9 comments

  • selcuka 9 minutes ago
    To be fair it is possible that the developer enabled a special "unroll all loops, no matter what" optimisation flag during compilation.

    I agree it would be stupid for a compiler to even support such a flag, but those were the 1980s/90s.

  • hodgehog11 55 minutes ago
    I think we're starting to see more of this sort of thing happening now with Proton and Wine gaining prominence in the Linux community. Some games (Elden Ring comes to mind) have bad enough PC ports when they come out that the compatibility layer can incorporate a hotfix to improve performance, while users of the software on the original platform still had to suffer.
  • dlcarrier 26 minutes ago
    SimCity had a read-after-free bug that Microsoft patched in Windows 95. That was a lot easier for customers than having Maxis fix it, which could have required exchanging copies of the game.
  • classichasclass 49 minutes ago
    Betting Alpha was the native architecture in question. It seemed to have the best support.
  • notorandit 47 minutes ago
    > they fixed it during emulation

    It means the fix was applied to run during the emulation loop execution, not that the fix was found and applied while the emulation loop was running.
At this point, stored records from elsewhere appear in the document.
(** X13.  The walk never enters a directory of [IGNORE_DIRS] or one
    whose name starts with a dot, at any depth, and calls its callback
    on files only: for every callback it does on a tree what it does on
    the tree pruned of those directories and of the entries that are
    neither files nor directories.  Hence what such a directory holds
    has no part in the language statistics. *)
Theorem walkDirectory_skips_ignored :
  (forall (S : Type) (callback : string -> option FileData -> S -> S)
          (dir : string) (entries : list Entry) (s : S),
      walkDirectory callback dir (prune entries) s
      = walkDirectory callback dir entries s)
  /\ (forall repoPath root,
        detectLanguages repoPath (prune root) = detectLanguages repoPath root)
  /\ (forall repoPath name inside inside' earlier later,
        (mem name IGNORE_DIRS = true \/ startsWith name "." = true) ->
        detectLanguages repoPath (earlier ++ Dir name inside :: later)
        = detectLanguages repoPath (earlier ++ Dir name inside' :: later)).
Proof.
  assert (Hentry : forall e dir,
             flat_map (entryFiles dir) (pruneEntry e) = entryFiles dir e).
  { induction e as [name data|name|name entries IH] using Entry_nested_ind;
      intros dir; cbn [pruneEntry flat_map entryFiles entry_name];
      [apply app_nil_r|reflexivity|].
    destruct (negb (mem name IGNORE_DIRS) && negb (startsWith name "."))%bool
      eqn:E; [|reflexivity].
    cbn [flat_map entryFiles entry_name]. rewrite E, app_nil_r.
    induction entries as [|e entries IHl]; [reflexivity|].
    cbn [flat_map]. rewrite flat_map_app, IH by now left.
    f_equal. apply IHl. intros e' H. apply IH. now right. }
  assert (Hfiles : forall dir entries,
             walkFiles dir (prune entries) = walkFiles dir entries).
  { intros dir entries. unfold walkFiles, prune.
    induction entries as [|e entries IH]; [reflexivity|].
    cbn [flat_map]. now rewrite flat_map_app, Hentry, IH. }
  assert (Hwalk : forall (S : Type)
                    (callback : string -> option FileData -> S -> S)
                    (dir : string) (entries : list Entry) (s : S),
             walkDirectory callback dir (prune entries) s
             = walkDirectory callback dir entries s).
  { intros S callback dir entries s.
    now rewrite !walkDirectory_files, Hfiles. }
  assert (Hdetect : forall repoPath root,
             detectLanguages repoPath (prune root)
             = detectLanguages repoPath root).
  { intros repoPath root. unfold detectLanguages, collect.
    now rewrite Hwalk. }
  split; [exact Hwalk|split; [exact Hdetect|]].
  intros repoPath name inside inside' earlier later Hname.
  rewrite <- (Hdetect repoPath (earlier ++ Dir name inside :: later)%list).
  rewrite <- (Hdetect repoPath (earlier ++ Dir name inside' :: later)%list).
  f_equal. unfold prune. rewrite !flat_map_app. cbn [flat_map pruneEntry].
  replace (negb (mem name IGNORE_DIRS) && negb (startsWith name "."))%bool
    with false; [reflexivity|].
  destruct Hname as [-> | ->]; [reflexivity|]. now rewrite andb_false_r.
Qed.

End BreakdownOrder.

(* ------------------------------------------------------------------ *)
(** ** What the router records (router.js) *)

Section RouterRecords.

Import Router Spec.

Variable run : string -> Analyzer -> Outcome AnalysisResult.

Lemma analyzeStep_byLanguage (st : Loop) (e : string * LanguageStat) :
  obj_get (fst e) (l_byLanguage st) = None ->
  l_byLanguage (analyzeStep run st e)
  = (l_byLanguage st
     ++ match recorded run e with Some v => [(fst e, v)] | None => [] end)%list.
Proof.
  intros Hfresh. destruct e as [lang data]. unfold analyzeStep, recorded.
  cbn [fst] in *.
  destruct (ANALYZERS lang) as [a|]; [|now rewrite app_nil_r].
  destruct (run lang a); cbn [l_byLanguage]; now apply obj_set_fresh.
Qed.

Lemma analyzeStep_keys (st : Loop) (e : string * LanguageStat) (k : string) :
  In k (obj_keys (l_byLanguage (analyzeStep run st e))) ->
  k = fst e \/ In k (obj_keys (l_byLanguage st)).
Proof.
  destruct e as [lang data]. unfold analyzeStep. cbn [fst].
  destruct (ANALYZERS lang) as [a|]; [|now right].
  destruct (run lang a); cbn [l_byLanguage]; rewrite obj_keys_set;
    destruct (mem lang _); try (now right);
    rewrite in_app_iff; cbn [In]; intuition.
Qed.

Lemma fold_analyzeStep_entries (sel : list (string * LanguageStat)) :
  forall st,
    NoDup (map fst sel) ->
    (forall e, In e sel -> obj_get (fst e) (l_byLanguage st) = None) ->
    l_byLanguage (fold_left (analyzeStep run) sel st)
    = (l_byLanguage st
       ++ flat_map (fun e => match recorded run e with
                             | Some v => [(fst e, v)]
                             | None => []
                             end) sel)%list.
Proof.
  induction sel as [|e sel IH]; intros st Hnd Hfresh; cbn [fold_left flat_map].
  - now rewrite app_nil_r.
  - cbn [map] in Hnd. inversion Hnd as [|? ? Hnotin Hnd']; subst.
    rewrite IH; [|exact Hnd'|].
    + rewrite analyzeStep_byLanguage by (apply Hfresh; now left).
      now rewrite <- app_assoc.
    + intros e' Hin'. apply obj_get_None. intros Hk.
      apply analyzeStep_keys in Hk as [Hk|Hk].
      * apply Hnotin. rewrite <- Hk. now apply in_map.
      * revert Hk. apply obj_get_None. apply Hfresh. now right.
Qed.

(** X14.  [byLanguage] holds one entry for each selected language, in
    the order of the breakdown: the analyzer's result when it returned,
    [{score: 50, error}] when it threw.  At most three languages are
    selected, each supported and holding at least 5 percent, and each
    has an analyzer (the [null] entries of [ANALYZERS] are never
    reached); [analyzedLanguages] lists, in the same order, those whose
    analyzer returned. *)
Theorem runAnalyzers_records (languageStats : LanguageStats) :
  NoDup (obj_keys (breakdown languageStats)) ->
  let sel := languagesToAnalyze languageStats in
  let ca := runAnalyzers run languageStats in
  obj_keys (byLanguage ca) = map fst sel
  /\ (List.length sel <= 3)%nat
  /\ (forall e, In e sel ->
        In e (breakdown languageStats)
        /\ mem (fst e) SUPPORTED_LANGUAGES = true
        /\ 5 <= percentage (snd e)
        /\ exists analyzer,
             ANALYZERS (fst e) = Some analyzer
             /\ In (fst e,
                    match run (fst e) analyzer with
                    | Returned analysis => Analysis analysis
                    | Thrown error_message => Degraded 50 error_message
                    end) (byLanguage ca))
  /\ analyzedLanguages ca = map fst (filter (returned run) sel).
Proof.
  intros Hnd sel ca.
  pose proof (selected_NoDup languageStats Hnd) as Hsel. fold sel in Hsel.
  assert (Hrec : forall e, In e sel ->
             mem (fst e) SUPPORTED_LANGUAGES = true
             /\ 5 <= percentage (snd e)
             /\ exists analyzer,
                  ANALYZERS (fst e) = Some analyzer
                  /\ recorded run e
                     = Some match run (fst e) analyzer with
                            | Returned analysis => Analysis analysis
                            | Thrown error_message => Degraded 50 error_message
                            end).
  { intros e Hin. destruct (selected_In languageStats e Hin) as [_ Hq].
    unfold qualifies in Hq. apply andb_true_iff in Hq as [Hm Hp].
    apply Z.leb_le in Hp. split; [exact Hm|]. split; [exact Hp|].
    destruct (supported_has_analyzer _ Hm) as [a Ha]. exists a.
    split; [exact Ha|]. unfold recorded. rewrite Ha.
    now destruct (run (fst e) a). }
  assert (Hby : byLanguage ca
                = flat_map (fun e => match recorded run e with
                                     | Some v => [(fst e, v)]
                                     | None => []
                                     end) sel).
  { unfold ca, runAnalyzers. fold sel.
    destruct sel as [|e0 sel0] eqn:Esel; [reflexivity|].
    rewrite <- Esel in *.
    replace (Z.of_nat (List.length sel) =? 0) with false
      by (rewrite Esel; reflexivity).
    cbn [byLanguage].
    rewrite fold_analyzeStep_entries; [reflexivity|exact Hsel|].
    intros e _. reflexivity. }
  split; [|split; [apply selected_length|split]].
  - rewrite Hby. clear - Hrec. unfold obj_keys.
    induction sel as [|e sel IH]; [reflexivity|]. cbn [flat_map map].
    destruct (Hrec e (or_introl eq_refl)) as (_ & _ & a & _ & ->).
    cbn [app map fst]. f_equal. apply IH. intros e' H. apply Hrec. now right.
  - intros e Hin. destruct (selected_In languageStats e Hin) as [Hb _].
    destruct (Hrec e Hin) as (Hm & Hp & a & Ha & Hr).
    split; [exact Hb|]. split; [exact Hm|]. split; [exact Hp|].
    exists a. split; [exact Ha|]. rewrite Hby. apply in_flat_map.
    exists e. split; [exact Hin|]. rewrite Hr. now left.
  - apply runAnalyzers_shape.
Qed.

End RouterRecords.

Lemma runAnalyzers_records_witness :
  obj_keys (Router.byLanguage (Router.runAnalyzers run_python_throws stats_60_40))
  = [ "Python"; "C++" ].
Proof.
  apply (runAnalyzers_records run_python_throws stats_60_40).
  repeat constructor; simpl; intuition discriminate.
Defined.

(* ------------------------------------------------------------------ *)
(** ** The report's lists and summary (ingestion.js) *)

Section ReportLists.

Import Ingestion.

Lemma push_if_nil (c : bool) (x : string) (l : list string) :
  push_if c x l = [] <-> c = false /\ l = [].
Proof.
  unfold push_if. destruct c; [|intuition].
  split; [|intros [H _]; discriminate H].
  intros H. now apply app_eq_nil in H as [_ H].
Qed.

Lemma push_if_prefix (c : bool) (x : string) (l : list string) :
  exists more, push_if c x l = (l ++ more)%list.
Proof.
  unfold push_if. destruct c; [now exists [x]|].
  exists []. now rewrite app_nil_r.
Qed.

Lemma strong_languages_nil (entries : Obj Router.LanguageEntry) :
  forall acc,
    fold_left
      (fun acc e =>
         push_if (Router.entryScore (snd e) >=? 85)
           ("Strong " ++ fst e ++ " implementation") acc) entries acc = []
    <-> acc = []
        /\ forall e, In e entries -> Router.entryScore (snd e) < 85.
Proof.
  induction entries as [|e entries IH]; intros acc; cbn [fold_left].
  - split; [intros ->; split; [reflexivity|intros e []]|tauto].
  - rewrite IH, push_if_nil. split.
    + intros [[Hc ->] Hall]. split; [reflexivity|].
      intros e' [<-|Hin]; [|now apply Hall].
      destruct (Z.geb_spec (Router.entryScore (snd e)) 85); [discriminate|lia].
    + intros [-> Hall]. split.
      * split; [|reflexivity].
        destruct (Z.geb_spec (Router.entryScore (snd e)) 85) as [Hge|];
          [|reflexivity].
        specialize (Hall e (or_introl eq_refl)). lia.
      * intros e' Hin. apply Hall. now right.
Qed.

Lemma strong_languages_members (entries : Obj Router.LanguageEntry) :
  forall acc x,
    In x (fold_left
            (fun acc e =>
               push_if (Router.entryScore (snd e) >=? 85)
                 ("Strong " ++ fst e ++ " implementation") acc) entries acc) ->
    In x acc \/ exists l, x = "Strong " ++ l ++ " implementation".
Proof.
  induction entries as [|e entries IH]; intros acc x H; cbn [fold_left] in H;
    [now left|].
  apply IH in H as [H|H]; [|now right].
  unfold push_if in H. destruct (_ >=? 85); [|now left].
  apply in_app_iff in H as [H|[<-|[]]]; [now left|right]. now exists (fst e).
Qed.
    Which would have made it an emulation code escape.

  • jeffbee 36 minutes ago
    People from Transmeta told me stories about how their translators were full of special case optimizations to fix horrors they discovered in Microsoft Windows itself.
  • electroglyph 14 minutes ago
    heh, when Raymond Chen dunks on the MSVC team =)
  • m1r 49 minutes ago
    Couldn't they just turn the optimization off for this loop?
    • MadnessASAP 47 minutes ago
      They didn't have the code for the offensive program, they were creating the emulator to run it on a different architecture.
    • notorandit 45 minutes ago
      Which optimizer replaces a 64k loop with 64k instructions?

      Ah, yes. Microsoft's!

      • selcuka 11 minutes ago
        There is no indication that the compiler that produced the code was Microsoft's. Actually the article hints otherwise ("[...] whatever compiler was used to compile this code").
  • yieldcrv 28 minutes ago
    > All in all, it took this program 256 kilobytes of code to initialize 64 kilobytes of data.